= TASK DESCRIPTION =
Lines below starting with the line with "Definition checkpoint_cmd (cps" and going on through the line with "(** util.ProposeFunc: whatever" must be output exactly; the rest of the records must be left out.

= MATERIAL FOR THIS TASK =
Definition ex_OnLeadershipGranted (ex : ExpiryLoop) : ExpiryLoop :=
  mkExpiryLoop (drain_send true (ex_lead ex)) (ex_running ex).
Definition ex_OnLeadershipLost (ex : ExpiryLoop) : ExpiryLoop :=
  mkExpiryLoop (drain_send false (ex_lead ex)) (ex_running ex).
(** Run and the prologue of run; [None] when it was already running. *)
Definition ex_Run (leader : bool) (ex : ExpiryLoop) : option ExpiryLoop :=
  if ex_running ex then None
  else Some (mkExpiryLoop (mkLead (leadershipC (ex_lead ex)) leader) true).
Definition ex_Stop (ex : ExpiryLoop) : ExpiryLoop := mkExpiryLoop (ex_lead ex) false.

Definition expire_cmd (ids : list Z) : Command :=
  mkCommand KindLeaseExpire None None None None None None None None (Some (mkLeaseExpire ids)) None None None.
Definition checkpoint_cmd (cps : list Checkpoint) : Command :=
  mkCommand KindLeaseCheckpoint None None None None None None None (Some (mkLeaseCheckpoint cps)) None None None None.
Definition compaction_cmd (rev : Z) : Command :=
  mkCommand KindCompaction None None None None None None None None None (Some (mkCompaction rev)) None None.

(** How a tick ends; the cases differ in what is logged. *)
Inductive tick_end : Type :=
  | Skipped
  | ProposeFailed (e : error)
  | ApplyFailed (e : error)
  | NilResult
  | Applied.

Section Loops.
Context {T St B : Type} {BT : BTree Less T} {BS : ByteStore St B} {MO : MapOrder}.
Abbreviation kvs := (KvStore T St B).
Abbreviation sys := (LeaseManager * KvStore T St B)%type.

(** util.ProposeFunc: whatever Raft and the state machines do with a command. *)
Variable propose : Command -> M sys Result.

Definition ex_tick (now : Z) : M sys tick_end :=
  DrainExpiredLeases now ≫= fun expired =>
  if (length expired =? 0)%nat then mret Skipped
  else
    try (propose (expire_cmd expired)) ≫= fun r =>
    match r with
    | inr e => mret (ProposeFailed e)
    | inl result =>
        match r_Error result, r_LeaseExpire result with
        | Some e, _ => mret (ApplyFailed e)
        | None, None => mret NilResult
        | None, Some _ => mret Applied
        end
    end.

(** ** checkpoint_scheduler.go *)

Definition minCheckpointInterval : Z := 30 * Second.

Record CheckpointScheduler := mkCkSched { ck_interval : Z; ck_lead : leadership; ck_running : bool }.

Definition NewCheckpointScheduler (interval : Z) : CheckpointScheduler :=
  mkCkSched (if interval <=? 0 then minCheckpointInterval else interval) (lead_start false) false.
Definition ck_OnLeadershipGranted (cs : CheckpointScheduler) : CheckpointScheduler :=
  mkCkSched (ck_interval cs) (drain_send true (ck_lead cs)) (ck_running cs).
Definition ck_OnLeadershipLost (cs : CheckpointScheduler) : CheckpointScheduler :=
  mkCkSched (ck_interval cs) (drain_send false (ck_lead cs)) (ck_running cs).
Definition ck_Run (leader : bool) (cs : CheckpointScheduler) : option CheckpointScheduler :=
  if ck_running cs then None
  else Some (mkCkSched (ck_interval cs) (mkLead (leadershipC (ck_lead cs)) leader) true).
Definition ck_Stop (cs : CheckpointScheduler) : CheckpointScheduler := mkCkSched (ck_interval cs) (ck_lead cs) false.

Definition ck_tick (leader : bool) (now : Z) : M sys tick_end :=
  if negb leader then mret Skipped
  else
    get_lm ≫= fun lm =>
    let cps := lm_Checkpoint now lm in
    if (length cps =? 0)%nat then mret Skipped
    else
      try (propose (checkpoint_cmd cps)) ≫= fun r =>
      match r with
      | inr e => mret (ProposeFailed e)
      | inl result => match r_Error result with Some e => mret (ApplyFailed e) | None => mret Applied end
      end.

(** ** compaction/scheduler.go *)

Record CompactionOptions := mkCompOpts { Threshold : Z; IntervalMin : Z; MaxRevGap : Z }.
Definition CompactionDefaultOptions : CompactionOptions := mkCompOpts 100 30 100.
Definition CompactionOptions_Check (o : CompactionOptions) : option error :=
  if Threshold o <=? 0 then Some (errMsg "compactor threshold must be positive")
  else if IntervalMin o <=? 0 then Some (errMsg "compactor interval_min must be positive")
  else if MaxRevGap o <=? 0 then Some (errMsg "compactor max_rev_gap must be positive")
  else None.

(** [writePressureC] holds at most one token. *)
Record CompactionScheduler := mkCompSched {
  cs_opts : CompactionOptions; candidateRev : Z; cs_lead : leadership; writePressureC : bool; cs_running : bool }.

Definition NewScheduler (opts : option CompactionOptions) : CompactionScheduler :=
  mkCompSched (default CompactionDefaultOptions opts) 0 (lead_start false) false false.
Definition set_cs_lead (l : leadership) (cs : CompactionScheduler) : CompactionScheduler :=
  mkCompSched (cs_opts cs) (candidateRev cs) l (writePressureC cs) (cs_running cs).
Definition cs_OnLeadershipGranted (cs : CompactionScheduler) : CompactionScheduler :=
  set_cs_lead (drain_send true (cs_lead cs)) cs.
Definition cs_OnLeadershipLost (cs : CompactionScheduler) : CompactionScheduler :=
  set_cs_lead (drain_send false (cs_lead cs)) cs.
(** A full channel drops the token. *)
Definition cs_OnWrite (rev : Z) (s : kvs) (cs : CompactionScheduler) : CompactionScheduler :=
  let '(_, compactRev) := Mvcc.Revisions s in
  if MaxRevGap (cs_opts cs) <=? i64 (rev - compactRev)
  then mkCompSched (cs_opts cs) (candidateRev cs) (cs_lead cs) true (cs_running cs)
  else cs.
Definition cs_Run (leader : bool) (cs : CompactionScheduler) : option CompactionScheduler :=
  if cs_running cs then None
  else Some (mkCompSched (cs_opts cs) (candidateRev cs) (mkLead (leadershipC (cs_lead cs)) leader)
               (writePressureC cs) true).
Definition cs_Stop (cs : CompactionScheduler) : CompactionScheduler :=
  mkCompSched (cs_opts cs) (candidateRev cs) (cs_lead cs) (writePressureC cs) false.

Abbreviation comp_sys := (CompactionScheduler * sys)%type.

(** The new candidate is set before anything else, and the old one is the target. *)
Definition cs_target (force : bool) (cs : CompactionScheduler) (s : kvs) : CompactionScheduler * option Z :=
  let '(currentRev, lastCompacted) := Mvcc.Revisions s in
  let prev := candidateRev cs in
  let cs' := mkCompSched (cs_opts cs) (Main currentRev) (cs_lead cs) (writePressureC cs) (cs_running cs) in
  if candidateRev cs' <? 0 then (cs', None)
  else if negb force && (i64 (Main currentRev - lastCompacted) <? Threshold (cs_opts cs)) then (cs', None)
  else (cs', Some prev).

(** Waiting for the compaction to finish does not change the state. *)
Definition cs_tick (force : bool) : M comp_sys tick_end := fun st =>
  match cs_target force st.1 st.2.2 with
  | (cs', None) => ((cs', st.2), Ok Skipped)
  | (cs', Some target) =>
      match try (propose (compaction_cmd target)) st.2 with
      | (sy, Ok (inr e)) => ((cs', sy), Ok (ProposeFailed e))
      | (sy, Ok (inl result)) =>
          ((cs', sy), Ok
            match r_Error result, r_Compaction result with
            | Some e, _ => ApplyFailed e
            | None, None => NilResult
            | None, Some c => match cres_Error c with Some e => ApplyFailed e | None => Applied end
            end)
      | (sy, Err e) => ((cs', sy), Err e)
      | (sy, Panicked) => ((cs', sy), Panicked)
      end
  end.
(* ===== verification/Snapshots.v ===== *)
(** Snapshots between replicas: fsm_Snapshot and fsm_Restore of internal/fsm/fsm.go. A
    replica that installs the snapshot of another one continues from the same abstract
    state ([Replicas]). *)

From S2P Require Import Prelude OrdTree KvTypes KeyIndex TreeIndex Storage Inmem Backend Mvcc MvccInv Compaction Recovery Api Engine Heap Lease LeaseInv Ot Loops Fsm Replicas.
From Stdlib Require Import ZArith Lia.
From stdpp Require Import base gmap sets list strings sorting.
Open Scope Z_scope.

(** What restoring a snapshot into a closed store gives back. *)
Class SnapshotLaws (St B Snap : Type) `{ByteStore St B} `{SnapshotStore St Snap} := {
  snapshot_ok : St -> Prop;
  snapshot_roundtrip (s s0 : St) : bs_ok s -> snapshot_ok s ->
    exists s', ss_ReadFrom (ss_WriteTo s) (ss_Close s0) = (s', Ok tt) /\ bs_ok s' /\ bs_view s' = bs_view s }.

Section Snapshots.
Context {T St B O W Snap : Type} {BT : BTree Less T} {BS : ByteStore St B} {MO : MapOrder}.
Context {CO : CommitObserver O} {WO : WriteObserver (KvStore T St B) W} {SS : SnapshotStore St Snap}.
Context {SL : SnapshotLaws St B Snap}.
Abbreviation kvs := (KvStore T St B).
Abbreviation fsm := (Fsm T St B O W).
Abbreviation be := (backend St B).

(** ** Writes to the other buckets *)

(** A backend with the kv bucket and the buckets of [b0], between transactions. *)
Record beside (b0 b : be) : Prop := {
  bd_ok : be_ok b; bd_batch : be_batch b = None;
  bd_kv : kv_map (be_view b) = kv_map (be_view b0); bd_dom : dom (be_view b) = dom (be_view b0) }.

Lemma other_put_kept (bucket : Bucket) (k : bytes) (v : value) (c : contents) : bucket <> BucketKV ->
  kv_map (c_put bucket k v c) = kv_map c /\ dom (c_put bucket k v c) = dom c.
Proof. intros Hb. unfold kv_map, c_put. by rewrite lookup_alter_ne, dom_alter_L by done. Qed.

(** A transaction with one put into another bucket, when commits succeed. *)
Lemma beside_put (b0 b : be) (bucket : Bucket) (k : bytes) (v : value) :
  @commits_succeed St B _ -> bucket <> BucketKV -> bucket ∈ dom (be_view b0) -> k <> [] -> beside b0 b ->
  exists b1 b2 b3 i, Lock b = (b1, Ok tt) /\ UnsafePut bucket k v b1 = (b2, Ok tt) /\ Commit b2 = (b3, Ok i) /\ beside b0 b3.
Proof.
  intros Hc Hne Hd Hk [Hok Hba Hkv Hdom].
  destruct (Lock_spec b Hok) as (b1 & Hlock & Htx1 & Hst1 & Hp1).
  destruct (UnsafePut_spec bucket k v b1 Htx1) as (b2 & Hput & Htx2 & Hst2 & Hp2);
    [unfold be_view; rewrite Hst1; fold (be_view b); by rewrite Hdom|done|].
  destruct (Hc b2 Htx2) as (b3 & i & Hcm). exists b1, b2, b3, i. split_and!; [done..|].
  pose proof (Commit_spec b2 Htx2) as HC. rewrite Hcm in HC. destruct HC as (Hok3 & Hba3 & Hv3).
  destruct (other_put_kept bucket k v (be_view b) Hne) as [K1 K2].
  rewrite Hp2, Hp1 in Hv3. split; [done|done|by rewrite Hv3, K1|by rewrite Hv3, K2].
Qed.

Section Managers.
Variable s0 : kvs.
Hypothesis commits : @commits_succeed St B _.
Hypothesis has_lease : BucketLease ∈ dom (be_view (kv_backend s0)).
Hypothesis has_ot : BucketOT ∈ dom (be_view (kv_backend s0)).

(** The store of [s0] over another backend. *)
Definition side (s : kvs) : Prop := s = set_backend (kv_backend s) s0 /\ beside (kv_backend s0) (kv_backend s).
Definition side_l (st : LeaseManager * kvs) : Prop := side st.2.

Lemma on_lm_side f : stable side_l (on_lm f).
Proof. by intros [lm s] Hs. Qed.
Lemma get_lm_side : stable side_l get_lm.
Proof. by intros [lm s] Hs. Qed.
Lemma on_heap_side {X} (m : M leaseHeap X) : stable side_l (on_heap m).
Proof. intros [lm s] Hs. unfold on_heap. cbn [fst snd]. by destruct (m (lm_heap lm)). Qed.

Lemma persist_side l : stable side_l (unsafePersistToBackend l).
Proof using commits has_lease.
  intros [lm s] [Hs Hb]. cbn [snd] in Hs, Hb. unfold unsafePersistToBackend.
  destruct (beside_put (kv_backend s0) (kv_backend s) BucketLease (EncodeLeaseBucketKey (l_ID l)) (Some (EncodeLease l)))
    as (b1 & b2 & b3 & i & E1 & E2 & E3 & Hb3); [done|done|done|apply lease_key_nonempty|done|].
  unfold one_write, mbind, M_bind, try, on_kv, on_backend. cbn [fst snd]. rewrite E1.
  cbn [fst snd kv_backend set_backend]. rewrite E2. cbn [fst snd kv_backend set_backend]. rewrite E3.
  split; cbn [fst snd kv_backend set_backend]; [|done]. rewrite Hs. done.
Qed.
Hint Resolve on_lm_side get_lm_side on_heap_side persist_side : stable.

Lemma regrant_side now id ttl : stable side_l (unsafeRegrant now id ttl).
Proof using commits has_lease. unfold unsafeRegrant, unsafeSaveToLeaseMap, unsafePushToHeap. stable. Qed.
Hint Resolve regrant_side : stable.
Lemma regrant_all_side now batch : stable side_l (regrant_all now batch).
Proof using commits has_lease. induction batch as [|[i r] batch IH]; cbn [regrant_all]; stable. Qed.

Lemma restore_leases_side fuel now start visited : stable side_l (restore_leases fuel now start visited).
Proof using commits has_lease.
  revert start visited. induction fuel as [|fuel IH]; intros start visited; cbn [restore_leases]; [stable|].
  assert (forall batch (d : bool) start' v, stable side_l (regrant_all now batch ≫= fun _ =>
    if d then mret tt else restore_leases fuel now start' v)) as Hk.
  { intros batch d start' v. apply stable_bind; [apply regrant_all_side|intros _]. destruct d; stable. }
  intros st Hst. destruct (UnsafeScan _ _ _ _ _ _) as [[batch v] [[]|e|]]; [|exact (Hk batch _ _ _ st Hst)|done].
  exact (Hk batch true None v st Hst).
Qed.
Lemma restore_keys_side fuel start last_ : stable side_l (restore_keys fuel start last_).
Proof using Type.
  revert start last_. induction fuel as [|fuel IH]; intros start last_; cbn [restore_keys]; [stable|].
  assert (forall batch r lr, stable side_l (lift (EncodeRevisionAsBucketKey r NewRevBytes) ≫= fun start' =>
    on_lm (attach_all batch) ≫= fun _ => restore_keys fuel (Some start') lr)) as Hk by stable.
  intros st Hst. destruct (UnsafeScan _ _ _ _ _ _) as [[[n batch] lr] [[]|e|]]; [exact (on_lm_side _ st Hst)| |done].
  cbv zeta. destruct (_ =? _); [exact (on_lm_side _ st Hst)|].
  destruct (nextFullRevisionOverflowing lr); [exact (Hk _ _ _ st Hst)|done].
Qed.
Lemma lm_Restore_side now : stable side_l (lm_Restore now).
Proof using commits has_lease.
  intros st Hst. unfold lm_Restore. revert st Hst.
  assert (forall f1 f2, stable side_l (on_lm (fun lm => mkLM ∅ NewLeaseHeap ∅ (next_loc lm)) ≫= fun _ =>
    restore_leases f1 now None MinInt64 ≫= fun _ => restore_keys f2 None rev0)) as Hr.
  { intros f1 f2. apply stable_bind; [stable|intros _]. apply stable_bind; [apply restore_leases_side|intros _].
    apply restore_keys_side. }
  intros st Hst. by apply Hr.
Qed.

Definition side_o (st : OTManager * be) : Prop := beside (kv_backend s0) st.2.
Lemma ot_Restore_side : stable side_o ot_Restore.
Proof using commits has_ot.
  assert (forall om blob b, beside (kv_backend s0) b ->
    side_o ((on_be Lock ≫= fun _ => put_commit [] [] KeyOTBlob blob) (om, b)).1) as Hput.
  { intros om blob b Hb.
    destruct (beside_put (kv_backend s0) b BucketOT KeyOTBlob blob) as (b1 & b2 & b3 & i & E1 & E2 & E3 & Hb3); try done.
    unfold put_commit, mbind, M_bind, try, on_be. cbn [fst snd]. rewrite E1. cbn [fst snd]. rewrite E2. cbn [fst snd].
    by rewrite E3. }
  intros [om b] Hb. unfold ot_Restore. rewrite wrapping_state. unfold ot_get, get_om, set_codec, mbind, M_bind, lift. cbn [fst snd].
  destruct (UnsafeGet BucketOT KeyOTClusterKey b); [|done..]. cbn [fst snd].
  destruct (newTokenCodec _ _); [|done..]. cbn [fst snd]. destruct (UnsafeGet BucketOT KeyOTBlob b); [|done..]. cbn [fst snd].
  destruct (CheckBlob om a1); [done|]. by apply (Hput _ a1 b).
Qed.
End Managers.

(** ** Replaying keeps the store restorable *)

Variable decode : bytes -> res Command.
Variable clock : Log -> Z * Z.
Lemma parse_peers_spec l acc peers :
  parse_peers l acc = Ok peers <-> exists new, peers = acc ++ new /\ Forall2 (fun s p => parse_peer s = Ok p) l new.
Proof.
  revert acc. induction l as [|s l IH]; intros acc; cbn [parse_peers].
  - split; [intros [= <-]; exists []; by rewrite app_nil_r|]. intros (new & -> & ->%Forall2_nil_inv_l). by rewrite app_nil_r.
  - destruct (parse_peer s) as [p|e|] eqn:E.
    + rewrite IH. split.
      * intros (new & -> & HF). exists (p :: new). rewrite <-app_assoc. split; [done|]. by constructor.
      * intros (new & -> & HF). inversion HF as [|? p' ? new' Hp HF']; subst. rewrite E in Hp. injection Hp as <-.
        exists new'. by rewrite <-app_assoc.
    + split; [done|]. intros (new & -> & HF). inversion HF as [|? p' ? new' Hp HF']; subst. by rewrite E in Hp.
    + split; [done|]. intros (new & -> & HF). inversion HF as [|? p' ? new' Hp HF']; subst. by rewrite E in Hp.
Qed.

Lemma peers_listable l peers :
  Forall2 (fun s p => parse_peer s = Ok p) l peers -> Forall (fun s => lacks ","%char s = true) l ->
  l = Peer_String <$> peers /\ Forall listable peers.
Proof.
  induction 1 as [|s p l peers Hp _ IH]; intros HF; [done|]. apply Forall_cons in HF as [Hs HF].
  destruct (IH HF) as [-> HL]. apply parse_peer_spec in Hp as (-> & Hc & H1 & H2 & H3).
  split; [done|]. constructor; [by split_and!|done].
Qed.

Lemma listable_colon p : listable p -> blank (Peer_String p) = false.
Proof.
  intros _. unfold Peer_String. generalize (NodeID p) as id. induction id as [|c id IH]; [done|].
  change (String c id +:+ ?z) with (String c (id +:+ z)). cbn [blank]. rewrite IH. by rewrite andb_false_r.
Qed.

Lemma blank_app s1 s2 : blank (s1 +:+ s2) = blank s1 && blank s2.
Proof.
  induction s1 as [|c s1 IH]; [done|]. change (String c s1 +:+ s2) with (String c (s1 +:+ s2)). cbn [blank].
  by rewrite IH, andb_assoc.
Qed.

Lemma parseRawPeers_iff (str : string) (peers : list Peer) :
  parseRawPeers (Some str) = Ok peers <->
  str = peer_list peers /\ Forall listable peers /\ (length peers = 3 \/ length peers = 5)%nat.
Proof.
  unfold parseRawPeers, cluster_size_ok. split.
  - intros H. destruct (blank str); [done|].
    destruct (parse_peers _ _) as [ps|e|] eqn:E; [|done..].
    destruct (Z.eqb_spec (Z.of_nat (length ps)) 3); destruct (Z.eqb_spec (Z.of_nat (length ps)) 5); try done;
      injection H as <-; apply parse_peers_spec in E as (new & E & HF); cbn [app] in E; subst new;
      destruct (concat_Split ","%char str) as [Hj HL]; destruct (peers_listable _ _ HF HL) as [Hl Hok];
      (split_and!; [by rewrite <-Hj, Hl|done|lia]).
  - intros (-> & HL & Hsize). destruct peers as [|p peers]; [by destruct Hsize|].
    assert (blank (peer_list (p :: peers)) = false) as ->.
    { apply Forall_cons in HL as [Hp _]. unfold peer_list. rewrite fmap_cons. destruct (Peer_String <$> peers).
      - by apply listable_colon.
      - by rewrite concat_cons, blank_app, listable_colon. }
    unfold peer_list. rewrite Split_concat; [|done|].
    + assert (parse_peers (Peer_String <$> p :: peers) [] = Ok (p :: peers)) as ->.
      { apply parse_peers_spec. exists (p :: peers). split; [done|]. clear Hsize.
        induction HL as [|q l (Hc & _ & Hq) _ IH]; constructor; [|done]. by apply parse_peer_spec. }
      by destruct Hsize as [-> | ->].
    + apply Forall_fmap. eapply Forall_impl; [exact HL|]. by intros q (_ & Hq & _).
Qed.

(** C36: A static peer list parses to a list of peers exactly when it is the printed form
    of those peers, joined by commas, each with an id and ports and without stray separators, and there are
    three or five of them. So parsing inverts printing and printing inverts parsing. *)
Theorem peer_list_roundtrip (str : string) (peers : list Peer) :
  parseRawPeers (Some str) = Ok peers <->
  str = peer_list peers /\ Forall listable peers /\ (length peers = 3 \/ length peers = 5)%nat.
Proof. apply parseRawPeers_iff. Qed.

(** ** DNS discovery *)

#[export] Instance target_le_trans : Transitive target_le.
Proof. intros a b c Hab Hbc. unfold target_le in *. by etrans. Qed.
#[export] Instance target_le_total : Total target_le.
Proof. intros a b. apply (total (≤)%string). Qed.

Definition node_name (addr : SRV) : string := default "" (head (Split "."%char (TrimDot (Target addr)))).

Lemma peer_name httpPort addr : NodeID (peer_of_srv httpPort addr) = node_name addr.
Proof. done. Qed.

Lemma names_targets (addrs : list SRV) : NoDup (node_name <$> addrs) -> NoDup (Target <$> addrs).
Proof.
  induction addrs as [|a addrs IH]; [by constructor|]. rewrite !fmap_cons, !NoDup_cons. intros [Ha HN].
  split; [|by apply IH]. intros (b & E & Hb)%list_elem_of_fmap. apply Ha. apply list_elem_of_fmap. exists b.
  split; [|done]. unfold node_name. by rewrite E.
Qed.

Lemma NoDup_fmap_eq {A C} (g : A -> C) (l : list A) x y : NoDup (g <$> l) -> x ∈ l -> y ∈ l -> g x = g y -> x = y.
Proof.
  intros HN Hx Hy E. apply list_elem_of_lookup in Hx as [i Hi], Hy as [j Hj].
  assert (i = j) as ->; [|congruence].
  eapply (NoDup_lookup _ i j (g x) HN); rewrite list_lookup_fmap; [by rewrite Hi|by rewrite Hj, E].
Qed.

(** Every order of the records sorts to the same list. *)
Lemma sorted_same (addrs1 addrs2 : list SRV) :
  NoDup (Target <$> addrs1) -> addrs1 ≡ₚ addrs2 -> merge_sort target_le addrs1 = merge_sort target_le addrs2.
Proof.
  intros HN HP. apply (StronglySorted_unique_strong target_le).
  - intros x y Hx Hy H1 H2. rewrite !merge_sort_Permutation in Hx. rewrite merge_sort_Permutation, <-HP in Hy.
    eapply NoDup_fmap_eq; [exact HN|done|done|]. by apply (anti_symm (≤)%string).
  - apply StronglySorted_merge_sort; apply _.
  - apply StronglySorted_merge_sort; apply _.
  - by rewrite !merge_sort_Permutation.
Qed.

(** Every node that resolves the same SRV records, in whatever order DNS returns
    them, computes the same list of peers, and of the nodes named by the records exactly
    one takes itself for the bootstrapping node. *)
Theorem bootstrap_unique (nodes : list (dnsDiscovery * list SRV)) (addrs : list SRV) (httpPort : string) :
  addrs <> [] -> NoDup (node_name <$> addrs) ->
  (forall d answer, (d, answer) ∈ nodes -> answer ≡ₚ addrs /\ dd_HttpPort d = httpPort) ->
  (fun n => NodeID (dd_me n.1)) <$> nodes ≡ₚ node_name <$> addrs ->
  exists peers, (forall n, n ∈ nodes -> lookup_peers n.1 n.2 = peers) /\
    exists! n, n ∈ nodes /\ ShouldBootstrap n.1 peers = true.
Proof.
  intros Hne HN Hans Hids. pose proof (names_targets addrs HN) as HT.
  exists (peer_of_srv httpPort <$> merge_sort target_le addrs). split.
  { intros [d answer] Hn. destruct (Hans d answer Hn) as [HP Hport]. unfold lookup_peers. cbn [fst snd].
    rewrite Hport. f_equal. symmetry. by apply sorted_same. }
  destruct (merge_sort target_le addrs) as [|a rest] eqn:E.
  { pose proof (merge_sort_Permutation target_le addrs) as HP. rewrite E in HP. by apply Permutation_nil in HP. }
  assert (a ∈ addrs) as Ha by (rewrite <-(merge_sort_Permutation target_le addrs), E; left).
  assert (node_name a ∈ (fun n => NodeID (dd_me n.1)) <$> nodes) as (n & Hn1 & Hn2)%list_elem_of_fmap.
  { rewrite Hids. by apply list_elem_of_fmap_2. }
  exists n. split.
  - split; [done|]. cbn [fmap list_fmap ShouldBootstrap]. apply bool_decide_eq_true. by rewrite peer_name.
  - intros n' [Hn' Hb]. cbn [fmap list_fmap ShouldBootstrap] in Hb. apply bool_decide_eq_true in Hb.
    rewrite peer_name in Hb. eapply (NoDup_fmap_eq (fun n => NodeID (dd_me n.1))); [|done|done|congruence].
    by rewrite Hids.
Qed.

(** Polling answers with the first sufficient lookup. *)
Lemma poll_spec d answers :
  match poll d answers with
  | Ok peers => exists pre addrs rest, answers = pre ++ Some addrs :: rest /\ peers = lookup_peers d addrs /\
      ExpectedCount d <= Z.of_nat (length addrs) /\
      Forall (fun a => forall addrs, a = Some addrs -> Z.of_nat (length addrs) < ExpectedCount d) pre
  | Err _ => Forall (fun a => forall addrs, a = Some addrs -> Z.of_nat (length addrs) < ExpectedCount d) answers
  | Panicked => False
  end.
Proof.
  induction answers as [|a answers IH]; cbn [poll]; [by constructor|].
  assert (forall addrs, length (lookup_peers d addrs) = length addrs) as Hlen.
  { intros addrs. unfold lookup_peers. by rewrite length_fmap, (Permutation_length (merge_sort_Permutation target_le addrs)). }
  destruct a as [addrs|]; cbn [lookup].
  - rewrite Hlen. destruct (Z.leb_spec (ExpectedCount d) (Z.of_nat (length addrs))).
    + exists [], addrs, answers. split_and!; [done|done|done|constructor].
    + destruct (poll d answers) as [peers|e|]; [|constructor; [naive_solver|done]|done].
      destruct IH as (pre & ad & rest & -> & -> & Hc & HF). exists (Some addrs :: pre), ad, rest.
      split_and!; [done|done|done|]. constructor; [naive_solver|done].
  - destruct (poll d answers) as [peers|e|]; [|constructor; [naive_solver|done]|done].
    destruct IH as (pre & ad & rest & -> & -> & Hc & HF). exists (None :: pre), ad, rest.
    split_and!; [done|done|done|]. constructor; [naive_solver|done].
Qed.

= TASK ANSWER =
Definition checkpoint_cmd (cps : list Checkpoint) : Command :=
  mkCommand KindLeaseCheckpoint None None None None None None None (Some (mkLeaseCheckpoint cps)) None None None None.
Definition compaction_cmd (rev : Z) : Command :=
  mkCommand KindCompaction None None None None None None None None None (Some (mkCompaction rev)) None None.

(** How a tick ends; the cases differ in what is logged. *)
Inductive tick_end : Type :=
  | Skipped
  | ProposeFailed (e : error)
  | ApplyFailed (e : error)
  | NilResult
  | Applied.

Section Loops.
Context {T St B : Type} {BT : BTree Less T} {BS : ByteStore St B} {MO : MapOrder}.
Abbreviation kvs := (KvStore T St B).
Abbreviation sys := (LeaseManager * KvStore T St B)%type.

(** util.ProposeFunc: whatever Raft and the state machines do with a command. *)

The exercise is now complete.